ALB (albumin) Is a serum protein manufactured by the liver that helps evaluate hydration, hemorrhage, and intestinal, liver, and kidney disease.

ALKP (alkaline phosphatase) elevations may indicate liver damage, intestinal inflammation, Cushing’s disease, and active bone growth in young pets. This test is especially significant in cats.

ALT (alanine aminotransferase) is a sensitive indicator of active liver damage but doesn’t indicate the cause.

AMYL (amylase) is a pancreatic enzyme; elevations show pancreatitis or kidney disease.

BUN (blood urea nitrogen) indicates kidney function. An increased blood level is called azotemia and can be caused by kidney, liver, and heart disease, as well as by urethral obstruction, shock, and dehydration.

Ca (calcium) deviations can indicate a variety of diseases. Tumors, hyperparathyroidism, kidney disease, and low albumin are just a few of the conditions that alter serum calcium levels.

CHOL (cholesterol) is used to supplement the diagnosis of hypothyroidism, liver disease, Cushing’s disease, and diabetes mellitus.

CREA (creatinine) reveals kidney function. This test helps distinguish between kidney and non-kidney causes of elevated BUN.
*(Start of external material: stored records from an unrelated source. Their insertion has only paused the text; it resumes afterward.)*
(** ** prepare_bind_group (lines 200-236), run every frame in
    [RenderSet::Prepare]. *)
Definition create_bind_group (w : RenderWorld) (sb : GpuShaderStorageBuffer)
    : BindGroup * RenderWorld :=
  let bg := {| bind_group_serial := bind_groups_created w;
               bind_group_entries :=
                 [(100, StorageBuffer (buffer_id sb)); (101, ConfigBuffer)] |} in
  (bg, {| particle_bind_groups := particle_bind_groups w;
          bind_groups_created := S (bind_groups_created w);
          config_buffer := config_buffer w |}).

Definition prepare_bind_group (w : RenderWorld)
    (render_assets : option GpuShaderStorageBuffer) : result RenderWorld :=
  storage_buffer <- unwrap 217 render_assets ;;
  let '(particle_bind_group, w1) := create_bind_group w storage_buffer in
  Done {| particle_bind_groups := Some particle_bind_group;
          bind_groups_created := bind_groups_created w1;
          config_buffer := config_buffer w1 |}.

(** ** ParticleNode *)

Inductive ParticleState :=
| Loading
| Init
| Update (phase : nat).

Definition ParticleNode_default : ParticleState := Loading.

(** [ParticleNode::update] (lines 320-356). *)
Definition node_update (state : ParticleState) (fi : FrameInput)
    : result ParticleState :=
  match state with
  | Loading =>
      match get_compute_pipeline_state fi InitPipelineId with
      | Ok => Done Init
      | Err err =>
          Panicked (Panic 333 ("Initializing assets/" ++ SHADER_COMPUTE_PATH
                                ++ ":" ++ newline ++ err))
      | _ => Done Loading
      end
  | Init =>
      match get_compute_pipeline_state fi UpdatePipelineId with
      | Ok => Done (Update 1)
      | _ => Done Init
      end
  | Update 0 => Done (Update 1)
  | Update 1 => Done (Update 0)
  | Update _ => Panicked (Panic 354 "internal error: entered unreachable code")
  end.

(** The commands recorded into the frame's compute pass. *)
Inductive PassCommand :=
| NoDispatch
| Dispatch (group_index : nat) (bind_group : BindGroup)
           (pipeline : ComputePipeline) (workgroups : nat * nat * nat).

(** [World::resource::<ParticleBindGroups>()] panics when absent. *)
Definition resource_bind_groups (line : nat) (w : RenderWorld) : result BindGroup :=
  match particle_bind_groups w with
  | Some bg => Done bg
  | None => Panicked (Panic line "Requested resource ParticleBindGroups does not exist in the `World`.")
  end.

(** [ParticleNode::run] (lines 358-399). *)
Definition node_run (state : ParticleState) (w : RenderWorld) (fi : FrameInput)
    : result PassCommand :=
  match state with
  | Loading => Done NoDispatch
  | Init =>
      bind_group <- resource_bind_groups 377 w ;;
      init_pipeline <- unwrap 381 (get_compute_pipeline fi InitPipelineId) ;;
      Done (Dispatch 0 bind_group init_pipeline
              (fst SIZE / WORKGROUP_SIZE, snd SIZE / WORKGROUP_SIZE, 1))
  | Update index =>
      bind_group <- resource_bind_groups 387 w ;;
      update_pipeline <- unwrap 391 (get_compute_pipeline fi UpdatePipelineId) ;;
      Done (Dispatch 0 bind_group update_pipeline
              (fst SIZE / WORKGROUP_SIZE, snd SIZE / WORKGROUP_SIZE, 1))
  end.

(** ** One frame of the render app: [prepare_bind_group] in
    [RenderSet::Prepare], then the render graph runs the node's [update]
    followed by its [run]. *)
Definition frame (state : ParticleState) (w : RenderWorld) (fi : FrameInput)
    : result (ParticleState * RenderWorld * PassCommand) :=
  w' <- prepare_bind_group w (storage_asset fi) ;;
  state' <- node_update state fi ;;
  cmd <- node_run state' w' fi ;;
  Done (state', w', cmd).

(** What a frame leaves behind: a completed frame, or the panic that
    terminates the process. *)
Inductive FrameLog :=
| FRan (state : ParticleState) (w : RenderWorld) (cmd : PassCommand)
| FPanicked (p : panic).

(** The frames of a session; the process ends at the first panic. *)
Fixpoint run_frames (state : ParticleState) (w : RenderWorld)
    (inputs : list FrameInput) : list FrameLog :=
  match inputs with
  | [] => []
  | fi :: rest =>
      match frame state w fi with
      | Panicked p => [FPanicked p]
      | Done (state', w', cmd) => FRan state' w' cmd :: run_frames state' w' rest
      end
  end.

(** The successive states of the node under repeated [update] calls. *)
Fixpoint update_trace (state : ParticleState) (inputs : list FrameInput)
    : list ParticleState :=
  match inputs with
  | [] => []
  | fi :: rest =>
      match node_update state fi with
      | Panicked _ => []
      | Done state' => state' :: update_trace state' rest
      end
  end.

(** The entry point of the pipeline a pass command dispatches. *)
Definition dispatched_program (c : PassCommand) : option string :=
  match c with
  | NoDispatch => None
  | Dispatch _ _ p _ => Some (entry_point p)
  end.

(** [prepare_bind_group] called [n] times in a row with the same lookup. *)
Fixpoint prepare_bind_group_n (n : nat) (w : RenderWorld)
    (render_assets : option GpuShaderStorageBuffer) : result RenderWorld :=
  match n with
  | 0 => Done w
  | S n' => w' <- prepare_bind_group w render_assets ;;
            prepare_bind_group_n n' w' render_assets
  end.

(** How far along Loading -> Init -> Update a state is. *)
Definition stage (s : ParticleState) : nat :=
  match s with
  | Loading => 0
  | Init => 1
  | Update _ => 2
  end.

Definition is_update (s : ParticleState) : bool :=
  match s with Update _ => true | _ => false end.

(** The states reachable by [update] calls from [ParticleNode::default]. *)
Inductive reachable : ParticleState -> Prop :=
| reachable_default : reachable ParticleNode_default
| reachable_update : forall s fi s',
    reachable s -> node_update s fi = Done s' -> reachable s'.

(** A pipeline's compile state never leaves [Ok] once there, over a sequence
    of frames. *)
Fixpoint never_reverses (f : FrameInput -> CachedPipelineState)
    (inputs : list FrameInput) : Prop :=
  match inputs with
  | [] => True
  | fi :: rest =>
      (is_ok (f fi) = true -> Forall (fun g => is_ok (f g) = true) rest)
      /\ never_reverses f rest
  end.

(** [s] contains [sub]. *)
Definition contains (s sub : string) : Prop :=
  exists pre post, s = pre ++ sub ++ post.

(** ** ParticleComputePipeline::from_world (lines 245-298) *)

Inductive BufferBindingType :=
| Storage (read_only : bool)
| Uniform.

Record BindGroupLayoutEntry := {
  layout_binding : nat;
  layout_ty : BufferBindingType;
  min_binding_size : option nat
}.

(** [ParticleConfig::min_size()]: the WGSL size of a struct with one [u32]. *)
Definition ParticleConfig_min_size : nat := 4.

Definition particle_bind_group_layout : list BindGroupLayoutEntry :=
  [ {| layout_binding := 100; layout_ty := Storage false; min_binding_size := None |};
    {| layout_binding := 101; layout_ty := Uniform;
       min_binding_size := Some ParticleConfig_min_size |} ].

Record ComputePipelineDescriptor := {
  desc_layout : list (list BindGroupLayoutEntry);
  desc_shader : string;
  desc_shader_defs : list string;
  desc_entry_point : string
}.

Record ParticleComputePipeline := {
  pipeline_layout : list BindGroupLayoutEntry;
  init_pipeline : ComputePipelineDescriptor;
  update_pipeline : ComputePipelineDescriptor
}.

Definition from_world : ParticleComputePipeline :=
  let shader := SHADER_COMPUTE_PATH in
  {| pipeline_layout := particle_bind_group_layout;
     init_pipeline := {| desc_layout := [particle_bind_group_layout];
                         desc_shader := shader; desc_shader_defs := [];
                         desc_entry_point := "init" |};
     update_pipeline := {| desc_layout := [particle_bind_group_layout];
                           desc_shader := shader; desc_shader_defs := [];
                           desc_entry_point := "update" |} |}.

(** ** Buffers created by setup (lines 123-150) *)

Inductive BufferUsages := STORAGE | UNIFORM | COPY_DST.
GLOB (globulin) is a blood protein that often increases with chronic inflammation and certain disease states.

GLU (glucose) is a blood sugar. Elevated levels may indicate diabetes mellitus. Low levels can cause collapse, seizures, or coma. It elevates normally with stress, i.e. illness or a visit to The Animal Hospital in a nervous patient (especially in cats)

PHOS (phosphorus) elevations are often associated with kidney disease, hyperthyroidism, and bleeding disorders.
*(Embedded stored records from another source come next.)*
(** C2. With a client, with the chunks [chunk_text] cuts at size 8000 and
    overlap 500, and with no model call raising, [summarize_long_text] calls
    the model on the chunks in order, one call each, then once on the
    partial summaries joined by the separator, and returns the answer to
    that last call: one call more than there are chunks, each recorded with
    the reply the model gave at that moment.  Every partial summary stands
    as it is in the joined text; what shows of the separator is a rule of
    three hyphens, between blank lines; and the prompt of a chunk and the
    prompt of the combination are fixed instructions with the chunk, or the
    joined summaries, whole and unchanged between them. *)
Theorem summarize_long_text_map_reduce text model_name llm chunks h :
  get_llm model_name = Ok llm ->
  text_processor.chunk_text text (Some 8000) (Some 500) = Ok chunks ->
  failures (snd (summarize_long_text text model_name h)) = [] ->
  (exists partials final,
     List.length partials = List.length chunks /\
     summarize_long_text text model_name h =
       (Ok (reduced final (len chunks)),
        Enter F_summarize_long_text :: Enter F_chunk_text ::
          answered llm chunks partials ++
          [Invoke llm (COMBINE_SUMMARY_PROMPT (join separator partials)) (Ok final)]) /\
     invocations (snd (summarize_long_text text model_name h)) =
       map CHUNK_SUMMARY_PROMPT chunks ++
       [COMBINE_SUMMARY_PROMPT (join separator partials)] /\
     List.length (invocations (snd (summarize_long_text text model_name h))) =
       S (List.length chunks) /\
     faithful h (snd (summarize_long_text text model_name h)) /\
     (forall p, In p partials ->
        exists before after, join separator partials = before ++ p ++ after)) /\
  separator = [10%N; 10%N] ++ lit "---" ++ [10%N; 10%N] /\
  filter visible separator = lit "---" /\
  (exists head tail,
     head <> [] /\ tail <> [] /\
     forall chunk, CHUNK_SUMMARY_PROMPT chunk = head ++ chunk ++ tail) /\
  (exists head tail,
     head <> [] /\ tail <> [] /\
     forall summaries, COMBINE_SUMMARY_PROMPT summaries = head ++ summaries ++ tail).
Proof.
  intros Hllm Hchunks Hquiet.
  split; [ | split; [ reflexivity | split; [ reflexivity | split ] ] ]; cycle 1.
  { unfold CHUNK_SUMMARY_PROMPT. eexists. eexists.
    split; [ | split ]; cycle 2.
    - intros chunk. reflexivity.
    - vm_compute. discriminate.
    - vm_compute. discriminate. }
  { unfold COMBINE_SUMMARY_PROMPT. eexists. eexists.
    split; [ | split ]; cycle 2.
    - intros summaries. reflexivity.
    - vm_compute. discriminate.
    - vm_compute. discriminate. }
  pose proof (sound_summarize_long_text text model_name h) as Hfaithful.
  destruct (summarize_long_text_cases text model_name h)
    as [ (e & Hno & _) | [ (llm' & e & _ & Hno & _)
       | [ (llm' & chunks' & e & evs & _ & _ & Hfail & Hrun)
       | (llm' & chunks' & partials & final & Hllm' & Hchunks' & Hlen & Hrun) ] ] ].
  - congruence.
  - congruence.
  - rewrite Hrun in Hquiet. cbn [snd failures] in Hquiet. congruence.
  - assert (llm' = llm) as -> by congruence.
    assert (chunks' = chunks) as -> by congruence.
    exists partials, final. rewrite Hrun in *. cbn [snd] in *.
    assert (Hinv : invocations
              (Enter F_summarize_long_text :: Enter F_chunk_text ::
                 answered llm chunks partials ++
                 [Invoke llm (COMBINE_SUMMARY_PROMPT (join separator partials)) (Ok final)])
              = map CHUNK_SUMMARY_PROMPT chunks ++
                [COMBINE_SUMMARY_PROMPT (join separator partials)]).
    { cbn [invocations]. rewrite invocations_app, (invocations_answered _ _ _ Hlen).
      reflexivity. }
    split; [ exact Hlen | split; [ reflexivity | split; [ exact Hinv | split; [ | split ] ] ] ].
    + rewrite Hinv, length_app, length_map. simpl. lia.
    + exact Hfaithful.
    + intros p Hin. apply join_holds. exact Hin.
Qed.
TBIL (total bilirubin) elevations may indicate liver, gall bladder, or hemolytic disease. This test helps identify bile duct problems and certain types of anemia.

TP (total protein) indicates hydration status and provides additional information about the liver, kidneys, and infectious diseases.

Electrolytes:

Na (sodium) is an electrolyte lost with vomiting, diarrhea, and kidney and Addison’s disease. This test helps indicate hydration status.

K (potassium) is an electrolyte lost with vomiting, diarrhea, or excessive urination. Increased levels may indicate kidney failure, Addison’s disease, dehydration, and urethral obstruction. High levels can lead to cardiac arrest, low levels can cause profound weakness.

CI (chloride) is an electrolyte often lost with vomiting and Addison’s disease. Elevations often indicate dehydration.

Cortisol is a hormone that is measured in tests for Cushing’s disease (the low-dose dexamethasone suppression test) and Addison’s disease (ACTH stimulation test).

LIP (lipase) is a pancreatic enzyme that may indicate pancreatitis or kidney disease.

T4 (thyroxine) is a thyroid hormone. Decreased levels often signal hypothyroidism in dogs, while high levels indicate hyperthyroidism in cats.